Laura Two more classical critics have fallen by the wayside: Paul Horsley at the Kansas City Star and Lawrence Johnson at the Miami Herald.  Johnson will continue to cover music at a blog called South Florida Classical Review. Neither paper is hiring a replacement. The Washington Post, on the other hand, has resisted the trend toward downgrading arts coverage and smartly hired Anne Midgette as a full-time replacement for Tim Page, who is now a visiting professor at USC. Still, the outlook is bleak for classical criticism in newspapers, or, indeed, for any kind of criticism in newspapers, or, indeed, for newspapers themselves.
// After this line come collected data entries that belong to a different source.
(* ===== verification/Contingent.v ===== *)
(** * Contingent: one-cancels-other pairs and trailing stops (src/luv_contingent_orders.hpp)

    The manager keeps the first [order_count_] entries of an array; the entries
    beyond them are still default-initialised, so registering one appends to the
    list of entries in use. *)

From S2P Require Import Prelude.
From Stdlib Require Import ZArith Lia.
From stdpp Require Import base tactics gmap numbers option list.
Open Scope Z_scope.

Inductive ContingencyType := OCO | OTO | TrailingStop.
Inductive ContingentState := Inactive | Active | Triggered | Cancelled | Filled.

#[export] Instance ContingencyType_eq_dec : EqDecision ContingencyType.
Proof. solve_decision. Defined.
#[export] Instance ContingentState_eq_dec : EqDecision ContingentState.
Proof. solve_decision. Defined.

Record ContingentOrder := mkContingent {
  ct_order_id : Z;
  ct_parent_id : Z;
  ct_pair_order_id : Z;
  ct_is_buy : bool;
  ct_limit_price : Z;
  ct_stop_price : Z;
  ct_trailing_delta : Z;
  ct_peak_price : Z;
  ct_quantity : Z;
  ct_type : ContingencyType;
  ct_state : ContingentState
}.

Definition kMaxContingent : Z := 128.

Definition ContingentOrderManager : Type := list ContingentOrder.

Definition set_ct_state (o : ContingentOrder) (s : ContingentState) : ContingentOrder :=
  mkContingent (ct_order_id o) (ct_parent_id o) (ct_pair_order_id o) (ct_is_buy o) (ct_limit_price o) (ct_stop_price o)
    (ct_trailing_delta o) (ct_peak_price o) (ct_quantity o) (ct_type o) s.
Definition set_ct_peak (o : ContingentOrder) (peak stop : Z) : ContingentOrder :=
  mkContingent (ct_order_id o) (ct_parent_id o) (ct_pair_order_id o) (ct_is_buy o) (ct_limit_price o) stop
    (ct_trailing_delta o) peak (ct_quantity o) (ct_type o) (ct_state o).

Definition add_oco_pair (m : ContingentOrderManager) (a_id limit_price b_id stop_price : Z) (is_buy : bool) (qty : Z)
    : ContingentOrderManager * bool :=
  if kMaxContingent <? Z.of_nat (length m) + 2 then (m, false)
  else (m ++ [mkContingent a_id 0 b_id is_buy limit_price 0 0 0 qty OCO Active;
              mkContingent b_id 0 a_id is_buy 0 stop_price 0 0 qty OCO Active], true).

Definition stop_below (price delta : Z) : Z := if delta <? price then price - delta else 0.

Definition add_trailing_stop (m : ContingentOrderManager) (order_id : Z) (is_buy : bool) (initial_price trailing_delta qty : Z)
    : ContingentOrderManager * bool :=
  if kMaxContingent <=? Z.of_nat (length m) then (m, false)
  else (m ++ [mkContingent order_id 0 0 is_buy 0
                (if is_buy then u64 (initial_price + trailing_delta) else stop_below initial_price trailing_delta)
                trailing_delta initial_price qty TrailingStop Active], true).

(** One order at a market price. *)
Definition price_tick (current_price : Z) (o : ContingentOrder) : ContingentOrder :=
  if negb (bool_decide (ct_state o = Active)) then o else
  if negb (bool_decide (ct_type o = TrailingStop)) then o else
  if negb (ct_is_buy o) then
    if ct_peak_price o <? current_price then set_ct_peak o current_price (stop_below current_price (ct_trailing_delta o))
    else if (current_price <=? ct_stop_price o) && (0 <? ct_stop_price o) then set_ct_state o Triggered else o
  else
    if current_price <? ct_peak_price o then set_ct_peak o current_price (u64 (current_price + ct_trailing_delta o))
    else if ct_stop_price o <=? current_price then set_ct_state o Triggered else o.

Definition on_market_price (m : ContingentOrderManager) (current_price : Z) : ContingentOrderManager :=
  price_tick current_price <$> m.

Definition ct_cancel_order (m : ContingentOrderManager) (order_id : Z) : ContingentOrderManager :=
  match first_index (λ o, (ct_order_id o =? order_id) && bool_decide (ct_state o = Active)) m with
  | None => m
  | Some i => alter (λ o, set_ct_state o Cancelled) i m
  end.

Definition on_order_fill (m : ContingentOrderManager) (order_id : Z) : ContingentOrderManager :=
  match first_index (λ o, ct_order_id o =? order_id) m with
  | None => m
  | Some i =>
      let m := alter (λ o, set_ct_state o Filled) i m in
      match m !! i with
      | Some o => if bool_decide (ct_type o = OCO) && (0 <? ct_pair_order_id o) then ct_cancel_order m (ct_pair_order_id o) else m
      | None => m
      end
  end.

Definition get_order (m : ContingentOrderManager) (order_id : Z) : option ContingentOrder :=
  i ← first_index (λ o, ct_order_id o =? order_id) m; m !! i.

(** ** Trailing stops *)

Definition ticks (ps : list Z) (o : ContingentOrder) : ContingentOrder := foldl (λ o p, price_tick p o) o ps.

Definition highest (p0 : Z) (ps : list Z) : Z := foldl Z.max p0 ps.
Definition lowest (p0 : Z) (ps : list Z) : Z := foldl Z.min p0 ps.

(** A fresh trailing stop, as [add_trailing_stop] registers it. *)
Definition trailing (id : Z) (is_buy : bool) (p0 delta qty : Z) : ContingentOrder :=
  mkContingent id 0 0 is_buy 0 (if is_buy then u64 (p0 + delta) else stop_below p0 delta) delta p0 qty TrailingStop Active.

(** The price falls [delta] below the highest seen before it (rises above the
    lowest, for a buy): the event a trailing stop waits for. *)
Definition pulls_back (is_buy : bool) (p0 delta : Z) (before : list Z) (p : Z) : Prop :=
  if is_buy then lowest p0 before ≤ p ∧ lowest p0 before + delta ≤ p
  else p ≤ highest p0 before ∧ p ≤ highest p0 before - delta ∧ delta < highest p0 before.

Definition fires (is_buy : bool) (p0 delta : Z) (ps : list Z) : Prop :=
  ∃ before p after, ps = before ++ p :: after ∧ pulls_back is_buy p0 delta before p.

Lemma ticks_app ps qs o : ticks (ps ++ qs) o = ticks qs (ticks ps o).
Proof. unfold ticks. apply foldl_app. Qed.

Lemma ticks_done ps o : ct_state o ≠ Active → ticks ps o = o.
Proof.
  intros H. induction ps as [|p ps IH]; [done|]. change (ticks (p :: ps) o) with (ticks ps (price_tick p o)).
  unfold price_tick. by rewrite bool_decide_false.
Qed.

(** The extreme price seen, and the stop price it implies. *)
Definition extreme (is_buy : bool) (p0 : Z) (ps : list Z) : Z := if is_buy then lowest p0 ps else highest p0 ps.
Definition implied_stop (is_buy : bool) (peak delta : Z) : Z := if is_buy then peak + delta else stop_below peak delta.

Lemma lowest_bounds p0 ps hi : p0 ≤ hi → Forall (λ p, 0 ≤ p) ps → 0 ≤ p0 → 0 ≤ lowest p0 ps ≤ hi.
Proof.
  unfold lowest. revert p0. induction ps as [|p ps IH]; intros p0 H1 H2 H3; [simpl; lia|].
  apply Forall_cons in H2 as [Hp H2]. cbn [foldl]. apply IH; [lia|done|lia].
Qed.

Section trailing.
Context (id : Z) (is_buy : bool) (p0 delta qty : Z).
Context (Hp0 : 0 ≤ p0) (Hd : 0 ≤ delta) (Hfit : p0 + delta < 2 ^ 64).

Lemma tick_step ps p o :
  Forall (λ p, 0 ≤ p) ps → 0 ≤ p →
  o = set_ct_peak (trailing id is_buy p0 delta qty) (extreme is_buy p0 ps) (implied_stop is_buy (extreme is_buy p0 ps) delta) →
  (pulls_back is_buy p0 delta ps p ∧ price_tick p o = set_ct_state o Triggered) ∨
  (¬ pulls_back is_buy p0 delta ps p ∧ price_tick p o = set_ct_peak (trailing id is_buy p0 delta qty)
     (extreme is_buy p0 (ps ++ [p])) (implied_stop is_buy (extreme is_buy p0 (ps ++ [p])) delta)).
Proof using Hp0 Hd Hfit.
  intros Hps Hp ->. pose proof (lowest_bounds p0 ps p0 ltac:(lia) Hps Hp0) as Hlo.
  unfold price_tick, extreme, implied_stop, pulls_back, stop_below. cbn.
  unfold highest, lowest in *. rewrite !foldl_app. cbn [foldl]. destruct is_buy; cbn [negb].
  - set (lo := foldl Z.min p0 ps) in *. destruct (Z.ltb_spec p lo).
    + right. split; [lia|]. rewrite Z.min_r by lia. unfold u64. by rewrite Z.mod_small by lia.
    + destruct (Z.leb_spec (lo + delta) p); [left; split; [lia|done]|right]. split; [lia|]. by rewrite Z.min_l by lia.
  - set (hi := foldl Z.max p0 ps) in *. destruct (Z.ltb_spec hi p).
    + right. split; [lia|]. by rewrite Z.max_r by lia.
    + destruct (Z.ltb_spec delta hi).
      * destruct (Z.leb_spec p (hi - delta)); cbn [andb].
        -- rewrite (proj2 (Z.ltb_lt _ _)) by lia. left. split; [lia|done].
        -- right. split; [lia|]. rewrite Z.max_l by lia. by rewrite (proj2 (Z.ltb_lt _ _)) by lia.
      * rewrite andb_false_r. right. split; [lia|]. rewrite Z.max_l by lia. by rewrite (proj2 (Z.ltb_ge _ _)) by lia.
Qed.

Lemma ticks_spec ps :
  Forall (λ p, 0 ≤ p) ps →
  (fires is_buy p0 delta ps ∧ ct_state (ticks ps (trailing id is_buy p0 delta qty)) = Triggered) ∨
  (¬ fires is_buy p0 delta ps ∧ ticks ps (trailing id is_buy p0 delta qty) =
     set_ct_peak (trailing id is_buy p0 delta qty) (extreme is_buy p0 ps) (implied_stop is_buy (extreme is_buy p0 ps) delta)).
Proof using Hp0 Hd Hfit.
  induction ps as [|p ps IH] using rev_ind; intros Hps.
  - right. split; [intros (before & p & after & E & _); by destruct before|]. unfold extreme, implied_stop, ticks, trailing, set_ct_peak.
    cbn. destruct is_buy; [|done]. unfold u64, lowest. by rewrite Z.mod_small by (cbn; lia).
  - apply Forall_app in Hps as [Hps Hp]. rewrite Forall_singleton in Hp. rewrite ticks_app.
    assert (Hone : ∀ x, ticks [p] x = price_tick p x) by done. destruct (IH Hps) as [[(before & q & after & -> & Hq) Hst]|[Hno Hst]].
    + left. split; [exists before, q, (after ++ [p]); by rewrite <- app_assoc|]. rewrite (ticks_done [p]); [done|by rewrite Hst].
    + rewrite Hst. destruct (tick_step ps p _ Hps Hp eq_refl) as [[Hpull E]|[Hpull E]].
      * left. split; [by exists ps, p, []|]. rewrite Hone. by rewrite E.
      * right. rewrite Hone. split; [|done].
        intros (before & q & after & Eq & Hq). destruct after as [|a after] using rev_ind.
        -- apply app_inj_tail in Eq as [-> ->]. done.
        -- rewrite app_comm_cons, app_assoc in Eq. apply app_inj_tail in Eq as [-> _]. apply Hno. by exists before, q, after.
Qed.
End trailing.

(** A trailing stop fires exactly at the first pull-back.  Fed any
    sequence of prices, a trailing sell stop is triggered if and only if some price
    fell at least its delta below the highest price seen before it (for a buy: rose
    at least the delta above the lowest); until then its peak is exactly that
    extreme and its stop price follows it. *)
Theorem trailing_stop_fires_at_pull_back id is_buy p0 delta qty ps :
  0 ≤ p0 → 0 ≤ delta → p0 + delta < 2 ^ 64 → Forall (λ p, 0 ≤ p) ps →
  let o := ticks ps (trailing id is_buy p0 delta qty) in
  (ct_state o = Triggered ↔ fires is_buy p0 delta ps) ∧
  (ct_state o = Active → ct_peak_price o = extreme is_buy p0 ps ∧
     ct_stop_price o = implied_stop is_buy (extreme is_buy p0 ps) delta).
Proof.
  intros H0 Hd Hf Hps. cbv zeta. destruct (ticks_spec id is_buy p0 delta qty H0 Hd Hf ps Hps) as [[H1 H2]|[H1 H2]].
  - split; [done|]. congruence.
  - rewrite H2. cbn. split; [split; [done|by intros ?]|done].
Qed.

Lemma trailing_stop_fires_at_pull_back_witness :
  ct_state (ticks [100; 120; 115; 109] (trailing 1 false 100 10 5)) = Triggered ∧ fires false 100 10 [100; 120; 115; 109].
Proof.
  destruct (trailing_stop_fires_at_pull_back 1 false 100 10 5 [100; 120; 115; 109]) as [H _]; [lia..|repeat constructor; lia|].
  split; [reflexivity|]. apply H. reflexivity.
Defined.

(** ** One cancels other *)

Lemma cancel_gone m id o i :
  NoDup (ct_order_id <$> m) → ct_cancel_order m id !! i = Some o → ct_order_id o = id → ct_state o ≠ Active.
Proof.
  intros Hn Ho Hid Ha. unfold ct_cancel_order, ContingentOrderManager in *. destruct (first_index _ m) as [j|] eqn:Ej.
  - apply first_index_Some in Ej as [(x & Hx & [Hxid%Z.eqb_eq _]%andb_true_iff) _].
    destruct (decide (i = j)) as [->|Hne].
    + rewrite list_lookup_alter_eq, Hx in Ho. cbn in Ho. by simplify_eq/=.
    + rewrite list_lookup_alter_ne in Ho by done. apply Hne, (NoDup_lookup (ct_order_id <$> m) i j id); [done|..];
        rewrite list_lookup_fmap, ?Ho, ?Hx; cbn; congruence.
  - apply first_index_None in Ej. pose proof (proj1 (Forall_lookup _ _) Ej i o Ho) as H. cbn in H.
    by rewrite (proj2 (Z.eqb_eq _ _) Hid), bool_decide_true in H.
Qed.

(** Filling one side of a pair leaves the other side not active. *)
Lemma oco_fill_cancels_pair m a b i j :
  NoDup (ct_order_id <$> m) → m !! i = Some a → m !! j = Some b → ct_type a = OCO → ct_pair_order_id a = ct_order_id b →
  0 < ct_order_id b → i ≠ j →
  ∃ a' b', on_order_fill m (ct_order_id a) !! i = Some a' ∧ ct_state a' = Filled ∧
    on_order_fill m (ct_order_id a) !! j = Some b' ∧ ct_order_id b' = ct_order_id b ∧ ct_state b' ≠ Active.
Proof.
  intros Hn Ha Hb Hty Hpair Hpos Hij. unfold on_order_fill, ct_cancel_order, ContingentOrderManager in *.
  assert (first_index (λ o, ct_order_id o =? ct_order_id a) m = Some i) as ->.
  { apply first_index_Some. split; [exists a; split; [done|apply Z.eqb_refl]|]. intros k y Hk Hy. apply Z.eqb_neq. intros E.
    assert (k = i); [|lia]. apply (NoDup_lookup (ct_order_id <$> m) k i (ct_order_id a)); [done|..];
      rewrite list_lookup_fmap, ?Hy, ?Ha; cbn; congruence. }
  set (m1 := alter (λ o, set_ct_state o Filled) i m).
  assert (Hi1 : m1 !! i = Some (set_ct_state a Filled)) by (unfold m1; by rewrite list_lookup_alter_eq, Ha).
  assert (Hj1 : m1 !! j = Some b) by (unfold m1; by rewrite list_lookup_alter_ne).
  assert (Hn1 : NoDup (ct_order_id <$> m1)).
  { replace (ct_order_id <$> m1) with (ct_order_id <$> m); [done|]. apply list_eq. intros k. rewrite !list_lookup_fmap. unfold m1.
    destruct (decide (i = k)) as [<-|]; [rewrite list_lookup_alter_eq; by destruct (m !! i)|by rewrite list_lookup_alter_ne]. }
  rewrite Hi1. cbn [set_ct_state ct_type ct_pair_order_id]. rewrite bool_decide_true, Hpair by done.
  rewrite (proj2 (Z.ltb_lt _ _)) by done. cbn [andb].
  destruct (first_index _ m1) as [k|] eqn:Ek.
  - pose proof Ek as Ek'. apply first_index_Some in Ek as [(x & Hx & [Hxid%Z.eqb_eq Hxa]%andb_true_iff) _].
    assert (k = j) as ->.
    { apply (NoDup_lookup (ct_order_id <$> m1) k j (ct_order_id b)); [done|..]; rewrite list_lookup_fmap, ?Hx, ?Hj1; cbn; congruence. }
    rewrite list_lookup_alter_ne by done. rewrite list_lookup_alter_eq, Hi1, Hj1. cbn. by do 2 eexists.
  - rewrite Hi1, Hj1. do 2 eexists. split_and!; try done. apply first_index_None in Ek.
    pose proof (proj1 (Forall_lookup _ _) Ek j b Hj1) as H. cbn in H. rewrite Z.eqb_refl in H. cbn in H. by case_bool_decide.
Qed.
At MusicalAmerica.com, Justin Davidson declares that papers are essentially committing suicide, chasing after audiences that don't want them while spurning their loyal readers. He offers a radical proposal in response. Keep in mind, as Tim Mangan reminded us a while back, that editors are now using Internet hits to gauge the relative popularity of their writers, so support your local critic by clicking on his or her stories, writing comments, checking those little ratings boxes, e-mailing the stories around, and so on. Protest may be nearly as helpful as praise; it's the hits that count in this WalMartWelt.... Bob Shingleton has a nice post on the music of Joaquín Rodrigo, who made possible Sketches of Spain.... Andrew Patner hears the Concord in Risør.... Fact of the day, courtesy of an old Allan Kozinn piece: when Christopher Keene mounted Die Soldaten at New York City Opera in 1991, he spent $65,000.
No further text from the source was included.